## Exercise
From the records below, transcribe only the lines running from the one with "parts, s') =>" through the one with "(** * Reasoning about the log *)". Keep both of those end lines.

## Entries shown
Definition prepare_row `{LsblkDecoder} `{Children} (snapshot disk : string) (sector_size : Z)
    (acc : Prepared) (mount : ManualMountInput) : result Prepared :=
  let? device := safe_device (mm_partition mount) in
  let? probe := map_err
    (λ e, "manual partition " +:+ device +:+ " failed its safety re-probe: " +:+ e)
    (partition_probe_from_snapshot snapshot disk device sector_size) in
  guard! pb_current probe
    else ("manual partition " +:+ device +:+ " is mounted; unmount it before installing");
  guard! pb_in_use probe
    else ("manual partition " +:+ device +:+ " has active mappings stacked on it");
  guard! pb_read_only probe else ("manual partition " +:+ device +:+ " is read-only");
  let? detected_uuid := lookup_uuid device in
  let? uuid := verified_uuid (mm_uuid mount) detected_uuid (pb_partuuid probe) in
  if bool_decide (uuid ∈ pr_uuids acc) then
    Ok {| pr_rows := pr_rows acc; pr_mountpoints := pr_mountpoints acc; pr_partitions := pr_partitions acc;
          pr_uuids := pr_uuids acc; pr_skipped := S (pr_skipped acc) |}
  else
    let? fs := normalized_fs (mm_fstype mount) in
    let? mountpoint := normalized_mountpoint (mm_mountpoint mount) fs in
    let mountpoint := fstab_mountpoint mountpoint in
    let? claimed := claim_assignment mountpoint device (pr_mountpoints acc) (pr_partitions acc) in
    Ok {| pr_rows := pr_rows acc ++ [{| rw_device := device; rw_fs := fs; rw_mountpoint := mountpoint;
                                        rw_line := row_line uuid fs mountpoint |}];
          pr_mountpoints := fst claimed; pr_partitions := snd claimed;
          pr_uuids := {[uuid]} ∪ pr_uuids acc; pr_skipped := pr_skipped acc |}.

Fixpoint prepare_rows `{LsblkDecoder} `{Children} (snapshot disk : string) (sector_size : Z)
    (acc : Prepared) (mounts : list ManualMountInput) : result Prepared :=
  match mounts with
  | [] => Ok acc
  | mount :: mounts =>
      let? acc := prepare_row snapshot disk sector_size acc mount in
      prepare_rows snapshot disk sector_size acc mounts
  end.

(** * Applying the rows *)

Definition push_mounted (target : string) : M unit :=
  λ s, (Ok tt, {| ms_log := ms_log s; ms_fs := ms_fs s; ms_mounted := ms_mounted s ++ [target] |}).
Lemma in_use_untouched last p ops op :
  in_use_errors last p ops = [] → op ∈ ops → po_kind op ∈ destructive_kinds →
  InstallerPlan.normalize_device_path (value_string (po_params op) "partition") ≠ Some (pr_name p).
Proof.
  induction ops as [|o ops IH]; intros He Hin Hk; [by apply not_elem_of_nil in Hin|].
  cbn in He. apply elem_of_cons in Hin as [<-|Hin].
  - case_bool_decide as Hn; cbn in He; [|done].
    assert (str_in (po_kind op) destructive_kinds = true) as E by (by apply str_in_true).
    cbn in E. by rewrite E in He.
  - apply IH; [|done..]. case_bool_decide; cbn in He; [|done]. by repeat case_match.
Qed.

(** C13: the plan that a validated journal stands for.  When the partitions of the
    snapshot are disjoint, the layout that validation replays the journal to has
    disjoint regions, distinct mount points, on regions that exist, and exactly
    one root; and no operation of the journal that deletes, formats or resizes
    names a partition of the snapshot that is mounted or in use.  The layout is the planned one:
    the BIOS boot partition that a commit adds counts with the extent that validation
    reserves for it, and a new table is not held against the partitions in use. *)
Theorem accepted_layout (j : PartitionJournal) parts table_type disk_size :
  disjoint_parts parts → validate j parts table_type disk_size = [] →
  let l := replay j parts table_type disk_size (pj_ops j) in
  layout_ok l
  ∧ (∃ root, ly_mounts l !! root = Some "/" ∧ ∀ k, ly_mounts l !! k = Some "/" → k = root)
  ∧ ∀ p op, p ∈ parts → pr_current p || pr_in_use p = true → op ∈ pj_ops j →
      po_kind op ∈ destructive_kinds →
      InstallerPlan.normalize_device_path (value_string (po_params op) "partition") ≠ Some (pr_name p).
Proof.
  intros Hd Hv l. apply validate_nil in Hv as (He & Hr & Hu). split_and!.
  - apply replay_ok; [by apply initial_layout_ok|done].
  - unfold root_errors in Hr. destruct (roots _) as [|root [|]] eqn:E; [done| |done].
    exists root. by apply roots_unique.
  - intros p op Hp Hin Hop. by apply (in_use_untouched (last_mountpoint_indices j) p (pj_ops j)); [apply Hu|..].
Qed.
(** Everything done under the disk lock. *)
Definition commit_locked (j : PartitionJournal) : C CommitReply :=
  let disk := pj_disk j in
  do! _ <- invalidate_partition_snapshot_cache;
  do! sector_size <- probing (λ r, os_logical_sector_size disk);
  do! parts <- runtime_partition_records disk;
  do! metadata <- runtime_disk_metadata disk;
  match validate j parts (fst metadata) (snd metadata) with
  | [] =>
      do! _ <- persist_backups disk (external_backup_paths j);
      do! dir <- asks (λ s, eo_tempdir (cs_log s) None);
      do! dir <- m_lift (map_err (λ e, "could not create partition backup directory: " +:+ e) dir);
      with_backup_dir dir
        (do! _ <- run_disk_operation (BackupTable disk (backup_file dir));
         commit_ops j dir (backup_file dir) sector_size 0 (pj_ops j))
  | errors => m_ret (Refused errors)
  end.

Definition with_disk_lock {A} (disk : string) (k : C A) : C A :=
  λ s, match acquire_disk_lock eo_locks false disk (cs_locks s) with
       | (locks, Err e) => (Err e, set_locks locks s)
       | (locks, Ok held) =>
           let '(r, s') := k (set_locks locks s) in
           (r, set_locks (drop_disk_lock held (cs_locks s')) s')
       end.

(** The machine when a commit of the journal starts. *)
Definition commit_state (log : list CommitEvent) (cache : gmap string (Z * json)) (locks : Locks)
    (j : PartitionJournal) : CState :=
  {| cs_log := log; cs_cache := cache; cs_locks := locks; cs_ops := pj_ops j; cs_irreversible := false |}.

Definition commit_request_with_target_guard (j : PartitionJournal) (validate_target : string → result unit)
    : C CommitReply :=
  require! validate_target (pj_disk j);
  with_disk_lock (pj_disk j) (commit_locked j).

Definition journal_identity (j : PartitionJournal) : DiskIdentity :=
  {| id_serial := pj_disk_serial j; id_model := pj_disk_model j; id_size_bytes := pj_disk_size_bytes j |}.

Definition commit_request (j : PartitionJournal) : C CommitReply :=
  let identity := journal_identity j in
  require! (guard! bool_decide (id_serial identity = None) && bool_decide (id_model identity = None)
                   && bool_decide (id_size_bytes identity = None)
              else "partition journal has no staging-time disk identity; restage the partition plan before committing";
            Ok tt);
  commit_request_with_target_guard j (λ disk, validate_target_disk_with_identity eo_guard disk identity).

(** ** The answers as documents *)

Definition op_document (op : PartitionOperation) : json :=
  jobject [("kind", JString (po_kind op)); ("params", po_params op); ("index", JNumber (po_index op))].
Definition jstring_opt (o : option string) : json := match o with Some x => JString x | None => JNull end.
Definition journal_document (j : PartitionJournal) : json :=
  jobject [("disk", JString (pj_disk j)); ("ops", JArray (op_document <$> pj_ops j));
           ("committed", JBool (pj_committed j)); ("root_partition", jstring_opt (pj_root_partition j));
           ("irreversible_completed", JBool (pj_irreversible_completed j));
           ("disk_model", jstring_opt (pj_disk_model j)); ("disk_serial", jstring_opt (pj_disk_serial j));
           ("disk_size_bytes", jopt (pj_disk_size_bytes j))].

Definition reply_document (r : CommitReply) : json :=
  match r with
  | Refused errors => jobject [("ok", JBool false); ("errors", JArray (JString <$> errors))]
  | RecoveryRequired dir message j =>
      jobject [("ok", JBool false); ("irreversible", JBool true); ("recovery_required", JBool true);
               ("backup_dir", JString dir); ("message", JString message); ("journal", journal_document j)]
  | Failed irreversible message j =>
      jobject [("ok", JBool false); ("irreversible", JBool irreversible); ("message", JString message);
               ("journal", journal_document j)]
  | Done root j => jobject [("ok", JBool true); ("root_partition", jstring_opt root); ("journal", journal_document j)]
  end.

(** ** Checking a target partition *)

(** A partition of the disk by its name: digits, after a [p] when the disk's own
    name ends in a digit. *)
Definition partition_name_matches (disk partition : string) : bool :=
  let suffix := unwrap_or (strip_prefix disk partition) EmptyString in
  let number s := negb (is_empty s) && str_all is_ascii_digit s in
  if match srev disk with String c _ => is_ascii_digit c | EmptyString => false end
  then match strip_prefix "p" suffix with Some value => number value | None => false end
  else number suffix.

Definition validate_target_request (disk partition : string) : C json :=
  λ s,
  let normalized := InstallerPlan.normalize_device_path partition in
  let answer (error : option string) :=
    Ok (jobject [("valid", JBool (bool_decide (error = None))); ("partition", jstring_opt normalized);
                 ("error", jstring_opt error)]) in
  match InstallerPlan.normalize_device_path disk, normalized with
  | Some disk, Some partition =>
      if negb (partition_name_matches disk partition) then
        (answer (Some ("Partition " +:+ partition +:+ " does not belong to the active disk " +:+ disk +:+ ".")), s)
      else
        match runtime_partition_records disk s with
        | (Ok parts, s') =>
            (answer (if existsb (λ p, String.eqb (pr_name p) partition) parts then None
                     else Some ("Partition " +:+ partition +:+ " is not present on the active disk " +:+ disk +:+ ".")), s')
        | (Err e, s') => (answer (Some e), s')
        end
  | _, _ => (answer (Some "Disk and partition must be safe device paths."), s)
  end.
End commit.

(** * Reasoning about the log *)

(** A run that keeps the operations and the flag, and adds only events of a
    kind. *)
Record extends (P : CommitEvent → Prop) (s s' : CState) : Prop := {
  ex_log : ∃ evs, cs_log s' = cs_log s ++ evs ∧ Forall P evs;
  ex_ops : cs_ops s' = cs_ops s;
  ex_flag : cs_irreversible s' = cs_irreversible s;
}.

Definition does {A} (P : CommitEvent → Prop) (c : C A) : Prop := ∀ s r s', c s = (r, s') → extends P s s'.

Lemma extends_refl P s : extends P s s.
Proof. split; [|done..]. exists []. rewrite app_nil_r. split; [done|constructor]. Qed.

Lemma extends_trans P s1 s2 s3 : extends P s1 s2 → extends P s2 s3 → extends P s1 s3.
Proof.
  intros [(a & Ha & Fa) Ho Hf] [(b & Hb & Fb) Ho' Hf']. split; [|congruence..].
  exists (a ++ b). rewrite Hb, Ha, app_assoc. split; [done|by apply Forall_app_2].
Qed.

Lemma extends_impl (P Q : CommitEvent → Prop) s s' : (∀ ev, P ev → Q ev) → extends P s s' → extends Q s s'.
Proof. intros HPQ [(a & Ha & Fa) ? ?]. split; [|done..]. exists a. split; [done|by eapply Forall_impl]. Qed.

Lemma does_impl {A} (P Q : CommitEvent → Prop) (c : C A) : (∀ ev, P ev → Q ev) → does P c → does Q c.
Proof. intros HPQ Hc s r s' Hs. eapply extends_impl; [exact HPQ|by eapply Hc]. Qed.

Lemma does_bind {A B} P (c : C A) (k : A → C B) : does P c → (∀ a, does P (k a)) → does P (m_bind c k).
Proof.
  intros Hc Hk s r s' [(a & s1 & H1 & H2)|(e & H1 & _)]%m_bind_inv; [|by eapply Hc].
  eapply extends_trans; [by eapply Hc|by eapply Hk].
Qed.

Lemma does_ret {A} P (a : A) : does P (m_ret a).
Proof. intros s r s' [= _ <-]. apply extends_refl. Qed.
Lemma does_lift {A} P (a : result A) : does P (m_lift a).
Proof. intros s r s' [= _ <-]. apply extends_refl. Qed.
Lemma does_asks {A} P (f : CState → A) : does P (asks f).
Proof. intros s r s' [= _ <-]. apply extends_refl. Qed.
Lemma does_log (P : CommitEvent → Prop) ev : P ev → does P (log ev).
Proof. intros Hp s r s' [= _ <-]. split; [|done..]. exists [ev]. split; [done|by constructor]. Qed.
Lemma does_modify P f :
  (∀ s, cs_log (f s) = cs_log s ∧ cs_ops (f s) = cs_ops s ∧ cs_irreversible (f s) = cs_irreversible s) →
  does P (modify f).
Proof.
  intros Hf s r s' [= _ <-]. destruct (Hf s) as (Hl & Ho & Hi). split; [|done..]. exists [].
  rewrite app_nil_r. split; [done|constructor].
Qed.
Lemma feeds_spec chunks : ∀ m r u text u' ls r' tail,
  sm_pending m = r → segs r = ([], r) → sm_pending_utf8 m = u → scan u = (EmptyString, u) →
  scan (u +:+ glue chunks) = (text, u') → segs (r +:+ text) = (ls, r') → short_lines (r +:+ text +:+ tail) →
  let '(e, m') := feeds chunks m in
  emit_all ls (recent_of m) = (e, recent_of m') ∧ sm_pending m' = r' ∧ sm_pending_utf8 m' = u'
  ∧ sm_cancelled m' = sm_cancelled m.
Proof.
  induction chunks as [|[chunk now] chunks IH]; intros m r u text u' ls r' tail Hp Hsr Hu Hsu Hs Hl Hshort; cbn in *.
  - rewrite append_nil_r, Hsu in Hs. injection Hs as <- <-. rewrite append_nil_r, Hsr in Hl. injection Hl as <- <-.
    by split_and!.
  - rewrite <-append_assoc, scan_app in Hs. destruct (scan (u +:+ chunk)) as [t1 u1] eqn:E1.
    destruct (scan (u1 +:+ glue chunks)) as [t2 u2] eqn:E2. injection Hs as <- <-.
    rewrite <-append_assoc, segs_app in Hl. destruct (segs (r +:+ t1)) as [l1 r1] eqn:F1.
    destruct (segs (r1 +:+ t2)) as [l2 r2] eqn:F2. injection Hl as <- <-.
    assert (short_lines (r1 +:+ t2 +:+ tail) ∧ String.length r1 <= MAX_STREAM_LINE_BYTES)%nat as [Hs1 Hr1].
    { unfold short_lines in *. rewrite append_assoc, <-(append_assoc r), (all_lines_app _ _ _ _ F1) in Hshort.
      apply Forall_app in Hshort as [_ Hshort]. split; [done|].
      destruct (all_lines_head r1 (t2 +:+ tail) (segs_rest _ _ _ F1)) as (l & Hl & Hlen).
      rewrite Forall_forall in Hshort. specialize (Hshort l Hl). cbn in Hshort. lia. }
    pose proof (feed_spec chunk now m r u t1 u1 l1 r1 Hp Hu E1 F1 Hr1) as Hf.
    destruct (feed chunk now m) as [e1 m1]. destruct Hf as (He1 & Hp1 & Hu1 & Hc1).
    specialize (IH m1 r1 u1 t2 u2 l2 r2 tail Hp1 (segs_rest _ _ _ F1) Hu1 (scan_rest _ _ _ E1) E2 F2 Hs1).
    destruct (feeds chunks m1) as [e2 m2]. destruct IH as (He2 & Hp2 & Hu2 & Hc2).
    rewrite emit_all_app, He1, He2. split_and!; congruence.
Qed.

Lemma lossy_scan s : from_utf8_lossy s = let '(text, rest) := scan s in text +:+ flushed rest.
Proof.
  unfold from_utf8_lossy. generalize (Nat.lt_succ_diag_r (String.length s)). generalize (S (String.length s)) as fuel.
  intros fuel. revert s. induction fuel as [|fuel IH]; intros s Hf; [lia|]. rewrite scan_unfold. cbn [lossy_loop].
  destruct (utf8_step s) as [|n|n|] eqn:E; [done| | |by destruct s].
  all: assert (1 <= n <= String.length s)%nat by (apply step_consumed; by rewrite E).
  all: rewrite IH by (rewrite sdrop_length; lia); destruct (scan (sdrop n s)); by rewrite append_assoc.
Qed.
Definition response (input : OrchestrationInput) (l : Lifecycle) (p : Phase) : OrchestrationResponse :=
  {| or_action := oi_action input; or_lifecycle := lifecycle_as_str l; or_phase := phase_as_str p;
     or_accepted := true; or_cancelled := false; or_cancel_message := EmptyString;
     or_status := oi_next_status input |}.

Definition lifecycle_transition (current next : Lifecycle) : bool :=
  match current, next with
  | Idle, (Validated | Partitioning | Failed) => true
  | Validated, (Installing | Failed) => true
  | Partitioning, (Idle | Failed) => true
  | Installing, (Done | Failed) => true
  | _, _ => false
  end.

(** The one status that may follow. *)
Definition status_transition (current next : string) : bool :=
  if String.eqb current next then true
  else if String.eqb next "failed" then true
  else if String.eqb current EmptyString then String.eqb next "started" || String.eqb next "partitioning"
  else if String.eqb current "partitioning" then String.eqb next "started"
  else if String.eqb current "started" then String.eqb next "prepared"
  else if String.eqb current "prepared" then String.eqb next "storage_complete"
  else if String.eqb current "storage_complete" then String.eqb next "configure_started"
  else if String.eqb current "configure_started" then String.eqb next "configure_complete"
  else if String.eqb current "configure_complete" then String.eqb next "secure_boot_staged"
  else if String.eqb current "secure_boot_staged" then String.eqb next "complete"
  else false.

Definition refuse (r : OrchestrationResponse) : OrchestrationResponse :=
  {| or_action := or_action r; or_lifecycle := or_lifecycle r; or_phase := or_phase r; or_accepted := false;
     or_cancelled := or_cancelled r; or_cancel_message := or_cancel_message r; or_status := or_status r |}.
Definition cancelled_with (message : string) (r : OrchestrationResponse) : OrchestrationResponse :=
  {| or_action := or_action r; or_lifecycle := or_lifecycle r; or_phase := or_phase r; or_accepted := or_accepted r;
     or_cancelled := true; or_cancel_message := message; or_status := or_status r |}.
(* ===== verification/PhaseExecutor.v ===== *)
(** The production phase executor: [installer_job_executor.rs].

    Each phase of an installation is a sequence of probes, checks, journal and
    marker writes and calls of the root-only helper.  The machine around the
    executor may answer anything, depending on all that was done before; what
    the executor does to the machine is a log of events.  ExecutorSafety.v proves
    what holds of every such log. *)

From S2P Require Import Prelude RustStr RustOs Json FileSystem Stream Orchestration InstallerRuntime InstallerJob InstallerPlan StorageModel Partitions FreeRegions InstallerGuard.
From S2P Require Import InstallerDisk InstallerRuntime DurableJournal InstallerTransaction Configuration Probes ManualMounts.
From S2P Require Import ExecutionPlan.

(** * Errors *)

Inductive NativeOperation :=
| ValidateStoragePlan | ValidateExecutionPlan | StorageMutation | ImageWrite | ConfigurationWrite | AccountCreate
| SecureBootInteraction | CompletionCommit.

Definition operation_name (o : NativeOperation) : string :=
  match o with
  | ValidateStoragePlan => "validate_storage_plan" | ValidateExecutionPlan => "validate_execution_plan"
  | StorageMutation => "storage_mutation" | ImageWrite => "image_write" | ConfigurationWrite => "configuration_write"
  | AccountCreate => "account_create" | SecureBootInteraction => "secure_boot_interaction"
  | CompletionCommit => "completion_commit"
  end.

Definition phase_debug (p : Phase) : string :=
  match p with
  | Prepare => "Prepare" | Storage => "Storage" | Image => "Image" | Configure => "Configure"
  | SecureBoot => "SecureBoot" | Complete => "Complete"
  end.
Definition phase_tag (p : Phase) : string :=
  match p with
  | Prepare => "prepare" | Storage => "storage" | Image => "image" | Configure => "configure"
  | SecureBoot => "secure_boot" | Complete => "complete"
  end.

Inductive NativePhaseError :=
| Cancelled (phase : Phase)
| InvalidPlan (phase : Phase) (operation : NativeOperation)
| Execution (phase : Phase) (message : string).

(** [Display]; an error is only ever shown. *)
Definition display (e : NativePhaseError) : string :=
  match e with
  | Cancelled phase => "native installer phase " +:+ phase_debug phase +:+ " was cancelled before execution"
  | InvalidPlan phase operation =>
      "native installer operation " +:+ operation_name operation +:+ " is unavailable for invalid phase " +:+ phase_debug phase
  | Execution phase message => "native installer phase " +:+ phase_debug phase +:+ " failed: " +:+ message
  end.

(** [.map_err(|message| NativePhaseError::Execution { phase, message })] *)
Definition exec_err {A} (phase : Phase) (r : result A) : result A := map_err (λ m, display (Execution phase m)) r.

(** * The machine *)

(** A request to the root-only helper. *)
Inductive HelperRequest :=
| HDisk (op : DiskOperationInput)
| HStream (op : DiskOperationInput)
| HBootc (request : BootcInstallInput)
| HFixed (operation : string) (request : json)
| HManual (request : ManualMountsInput).

Record AssuranceInput := {
  as_target_root : string;
  as_deploy_root : string;
  as_hostname : string;
  as_locale : string;
  as_keymap : string;
  as_timezone : string;
  as_username : string;
  as_encryption : string;
  as_target_disk : string;
}.

(** A check that passed. *)
Inductive Check := GuardPassed | SourceVerified | PreflightPassed | ResourcesPassed | TargetPassed (device : string).

(** A step of the configuration on the installed file system. *)
Inductive ConfigStep :=
| SnapshotFstab (path : string)
| AppendFstab (path line : string)
| ApplyPlan (plan : ConfigurationPlan)
| RestoreFstab (path : string)
| StageFlatpaks (deploy_root : string) (flatpaks : list string).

## Task answer
        | (Ok parts, s') =>
            (answer (if existsb (λ p, String.eqb (pr_name p) partition) parts then None
                     else Some ("Partition " +:+ partition +:+ " is not present on the active disk " +:+ disk +:+ ".")), s')
        | (Err e, s') => (answer (Some e), s')
        end
  | _, _ => (answer (Some "Disk and partition must be safe device paths."), s)
  end.
End commit.

(** * Reasoning about the log *)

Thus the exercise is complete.